Go through the entries below, tally each line with the string "partition", and give the final number by itself.

[Data items]
>>>>
(** The loop of [newPathAuthorizer] over [inputPaths], on the set and
    the pattern list built so far. *)
Fixpoint partition (inputPaths : list string) (paths : gset string) (patterns : list string)
  : gset string * list string :=
  match inputPaths with
  | [] => (paths, patterns)
  | p :: rest =>
      let p := TrimPrefixSlash p in
      if decide (String.length p = 0) then partition rest ({[p]} ∪ paths) patterns
      else if ContainsStar p then partition rest paths (patterns ++ [p])
      else partition rest ({[p]} ∪ paths) patterns
  end.

Definition newPathAuthorizer (onMatch onNoMatch : Decision) (inputPaths : list string)
  : pathAuthorizer :=
  let '(paths, patterns) := partition inputPaths ∅ [] in
  {| matchDecision := onMatch;
     noMatchDecision := onNoMatch;
     paths := paths;
     pathPatterns := patterns |}.

(** The loop of [Authorize] over [a.pathPatterns]. *)
Fixpoint matchPatterns (a : pathAuthorizer) (patterns : list string) (pth : string) : Result :=
  match patterns with
  | [] => (noMatchDecision a, "", None)
  | pattern :: rest =>
      let '(found, err) := path_Match pattern pth in
      match err with
      | Some e => (DecisionNoOpinion, "Error", Some e)
      | None =>
          if found then (matchDecision a, "", None)
          else matchPatterns a rest pth
      end
  end.

Definition Authorize (a : pathAuthorizer) (attr : Attributes) : Result :=
  let pth := TrimPrefixSlash (Path attr) in
  if bool_decide (pth ∈ paths a) then (matchDecision a, "", None)
  else matchPatterns a (pathPatterns a) pth.

Definition NewAllowPathAuthorizer (allowPaths : list string) : Attributes → Result :=
  if decide (length allowPaths = 0) then noopAuthorizer
  else Authorize (newPathAuthorizer DecisionNoOpinion DecisionDeny allowPaths).

Definition NewAlwaysAllowPathAuthorizer (alwaysAllowPaths : list string) : Attributes → Result :=
  Authorize (newPathAuthorizer DecisionAllow DecisionNoOpinion alwaysAllowPaths).

End evaluator.
End path.

(** ** Package rewrite, decomposed pipeline
    (the attribute generators and the delegating authorizer, and
    pkg/authorization/rewrite/middleware.go) *)

(** The coordinates both authorizers print for an attribute set: the format
    arguments are [GetName()], [GetVerb()], [GetResource()] and
    [GetSubresource()], in this order. *)
Definition coordinates (attr : Attributes) : string :=
  "(user=" +:+ Name attr +:+ ", verb=" +:+ Verb attr +:+
  ", resource=" +:+ Resource attr +:+ ", subresource=" +:+ Subresource attr +:+ ")".

Definition AttributesGenerator : Type := Context → Attributes → Outcome (list Attributes).

Module rewrite.

(** *** middleware.go *)

Section middleware.
Context `{MIMEHeaderKey}.

Definition requestToParams (config : option RewriteAttributesConfig) (req : Request)
  : list string :=
  let params : list string := [] in
  match config with
  | None => []
  | Some config =>
      match Rewrites config with
      | None => []
      | Some rewrites =>
          let params :=
            match ByQueryParameter rewrites with
            | Some q =>
                if decide (QueryParameter_Name q ≠ "") then
                  match URL_Query req !! QueryParameter_Name q with
                  | Some ps => params ++ ps
                  | None => params
                  end
                else params
            | None => params
            end in
          let params :=
            match ByHTTPHeader rewrites with
            | Some h =>
                if decide (HTTPHeader_Name h ≠ "") then
                  let mimeHeader := Header req in
                  let mimeKey := CanonicalMIMEHeaderKey (HTTPHeader_Name h) in
                  match mimeHeader !! mimeKey with
                  | Some ps => params ++ ps
                  | None => params
                  end
                else params
            | None => params
            end in
          params
      end
  end.

Definition WithKubeRBACProxyParams (ctx : Context) (params : list string) : Context :=
  {| ctx_rewriterParams := Some params |}.

Definition GetKubeRBACProxyParams (ctx : Context) : list string :=
  match ctx_rewriterParams ctx with
  | Some params => params
  | None => []
  end.

(** [WithKubeRBACProxyParamsHandler]: the context the wrapped handler
    is served with. *)
Definition WithKubeRBACProxyParamsHandler (config : option RewriteAttributesConfig)
    (req : Request) (ctx : Context) : Context :=
  WithKubeRBACProxyParams ctx (requestToParams config req).

End middleware.

(** *** The attribute generators *)

Section generators.
Context `{!TemplateEngine text_template}.

Definition templateWithValue (templateString value : string) : Outcome string :=
  let '(tmpl, _) := Parse text_template templateString in
  Outcome_bind (Execute text_template tmpl value) (λ '(out, err),
    match err with
    | Some _ => Returned ""
    | None => Returned out
    end).

Definition DefaultAttributesGenerator_Generate : AttributesGenerator :=
  λ ctx attr,
    Returned
      [ {| User := User attr;
           Verb := Verb attr;
           Namespace := "";
           APIGroup := "";
           APIVersion := "";
           Resource := "";
           Subresource := "";
           Name := "";
           ResourceRequest := false;
           Path := Path attr |} ].

(** The generator holds a pointer to the resource attributes, which
    [Generate] dereferences. *)
Definition BoundAttributesGenerator_Generate (attributes : option ResourceAttributes)
  : AttributesGenerator :=
  λ ctx attr,
    match attributes with
    | None => Panicked nilDereference
    | Some attributes =>
        Returned
          [ {| User := User attr;
               Verb := Verb attr;
               Namespace := RA_Namespace attributes;
               APIGroup := RA_APIGroup attributes;
               APIVersion := RA_APIVersion attributes;
               Resource := RA_Resource attributes;
               Subresource := RA_Subresource attributes;
               Name := RA_Name attributes;
               ResourceRequest := true;
               Path := "" |} ]
    end.
(** C5.  Two persons built with the same configuration and the same integer
    seed and bound to the same axis get equal results from [generate]
    (the same five arrays, or the same exception), whatever other persons
    of the store are generated before, between or after them; afterwards
    both hold the same cache. *)
Theorem same_seed_same_timeline
    (PCG64 : Z → nat → Z) (name_a name_b : string)
    (outside_weekdays outside_weekend : list (Z * Z)) (sleep : Z * Z)
    (window_per_day window_duration door_per_day door_duration
     room_per_day room_duration : Z * Z)
    (seed entropy_a entropy_b : Z) (ts : list Timestamp)
    (st : store) (a b : nat) (before between after : list nat)
    (Hab : a ≠ b)
    (Ha : st a = Person.set_timeline
                   (Person.__init__ PCG64 name_a outside_weekdays outside_weekend
                      sleep window_per_day window_duration door_per_day
                      door_duration room_per_day room_duration
                      (Some seed) entropy_a) ts)
    (Hb : st b = Person.set_timeline
                   (Person.__init__ PCG64 name_b outside_weekdays outside_weekend
                      sleep window_per_day window_duration door_per_day
                      door_duration room_per_day room_duration
                      (Some seed) entropy_b) ts)
    (Hbefore : (a ∉ before) ∧ (b ∉ before))
    (Hbetween : (a ∉ between) ∧ (b ∉ between))
    (Hafter : (a ∉ after) ∧ (b ∉ after)) :
  let st1 := generate_each before st in
  let ra := generate_at a st1 in
  let st2 := generate_each between ra.2 in
  let rb := generate_at b st2 in
  let st3 := generate_each after rb.2 in
  ra.1 = rb.1 ∧
  Person._timeline_cache (st3 a) = Person._timeline_cache (st3 b).
Proof.
  intros st1 ra st2 rb st3.
  destruct Hbefore as [Ha1 Hb1], Hbetween as [Ha2 Hb2], Hafter as [Ha3 Hb3].
  assert (st1 a = st a) as Ea1 by by apply generate_each_other.
  assert (st2 b = st b) as Eb2.
  { unfold st2. rewrite generate_each_other by done.
    unfold ra. rewrite generate_at_other by done.
    by apply generate_each_other. }
  assert (st3 a = (Person.generate (st a)).2) as Ea3.
  { unfold st3. rewrite generate_each_other by done.
    unfold rb. rewrite generate_at_other by done.
    unfold st2. rewrite generate_each_other by done.
    unfold ra. rewrite generate_at_self. cbn [snd].
    by rewrite fn_lookup_insert, Ea1. }
  assert (st3 b = (Person.generate (st b)).2) as Eb3.
  { unfold st3. rewrite generate_each_other by done.
    unfold rb. rewrite generate_at_self. cbn [snd].
    by rewrite fn_lookup_insert, Eb2. }
  assert (ra.1 = (Person.generate (st a)).1) as Era.
  { unfold ra. rewrite generate_at_self. cbn [fst]. by rewrite Ea1. }
  assert (rb.1 = (Person.generate (st b)).1) as Erb.
  { unfold rb. rewrite generate_at_self. cbn [fst]. by rewrite Eb2. }
  rewrite Era, Erb, Ea3, Eb3, Ha, Hb.
  apply generate_config; reflexivity.
Qed.
(** * annas-mcp: the [anna] package (internal/anna/anna.go)

    A shallow embedding of the annotation parser [extractMetaInformation],
    of the search driver [FindBook] and of the two-stage [Download], together
    with the parts of Go's standard library they call.

    Go strings are byte sequences; they are modelled by [string], whose
    characters are bytes.  A non-ASCII rune therefore occupies several
    characters, exactly as in Go: the middle dot is [C2 B7], the check-mark
    glyph is [E2 9C 85]. *)

From Stdlib Require Import ZArith Lia Ascii String List Bool.
From stdpp Require Import gmap strings list.

Local Open Scope Z_scope.

(* ===================================================================== *)
(** * Part I: definitions                                                 *)
(* ===================================================================== *)

(** ** Byte strings *)

Module Bytes.

(** [of_codes [194; 183]] is the two-byte string [C2 B7]. *)
Definition of_codes (l : list nat) : string :=
  String.string_of_list_ascii (List.map ascii_of_nat l).

Definition codes (s : string) : list nat :=
  List.map nat_of_ascii (String.list_ascii_of_string s).

(** [len(s)] *)
Definition len (s : string) : Z := Z.of_nat (String.length s).

(** [s[:n]] *)
Fixpoint take (n : nat) (s : string) : string :=
  match n, s with
  | S n', String c s' => String c (take n' s')
  | _, _ => EmptyString
  end.

(** [s[n:]] *)
Fixpoint drop (n : nat) (s : string) : string :=
  match n, s with
  | S n', String _ s' => drop n' s'
  | _, _ => s
  end.

Fixpoint rev_onto (acc s : string) : string :=
  match s with
  | EmptyString => acc
  | String c s' => rev_onto (String c acc) s'
  end.

Definition rev (s : string) : string := rev_onto EmptyString s.

(** Repeatedly cut a leading chunk off [s]: [width s] is the number of
    bytes to cut, [0%nat] to stop.  Every round removes at least one byte,
    so [String.length s] rounds are always enough. *)
Fixpoint strip_rounds (rounds : nat) (width : string -> nat) (s : string)
  : string :=
  match rounds with
  | O => s
  | S r =>
      match width s with
      | O => s
      | n => strip_rounds r width (drop n s)
      end
  end.

Definition strip (width : string -> nat) (s : string) : string :=
  strip_rounds (String.length s) width s.

End Bytes.

(** ** Package [strings] of the Go standard library *)

Module GoStrings.
Import Bytes.

(** [strings.HasPrefix] *)
Fixpoint HasPrefix (s prefix : string) {struct prefix} : bool :=
  match prefix, s with
  | EmptyString, _ => true
  | String p prefix', String c s' =>
      if Ascii.eqb c p then HasPrefix s' prefix' else false
  | String _ _, EmptyString => false
  end.

(** [strings.Index]: byte offset of the first instance of [substr] in
    [s], or [-1]. *)
Fixpoint Index_from (i : Z) (s substr : string) : Z :=
  if HasPrefix s substr then i
  else match s with
       | EmptyString => -1
       | String _ s' => Index_from (i + 1) s' substr
       end.

Definition Index (s substr : string) : Z := Index_from 0 s substr.

(** What [Index] is to find: [sub] stands in [s] at byte offset [k], and nowhere before. *)
Definition first_at (sub s : string) (k : nat) : Prop :=
  (k <= String.length s)%nat
  /\ HasPrefix (drop k s) sub = true
  /\ forall j, (j < k)%nat -> HasPrefix (drop j s) sub = false.

Definition nowhere (sub s : string) : Prop :=
  forall j, (j <= String.length s)%nat -> HasPrefix (drop j s) sub = false.

(** [strings.Contains] is [Index(s, substr) >= 0]. *)
Definition Contains (s substr : string) : bool := 0 <=? Index s substr.

(** [strings.TrimPrefix] *)
Definition TrimPrefix (s prefix : string) : string :=
  if HasPrefix s prefix then drop (String.length prefix) s else s.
<<<<
=== THE COMPLETED TASK ===
5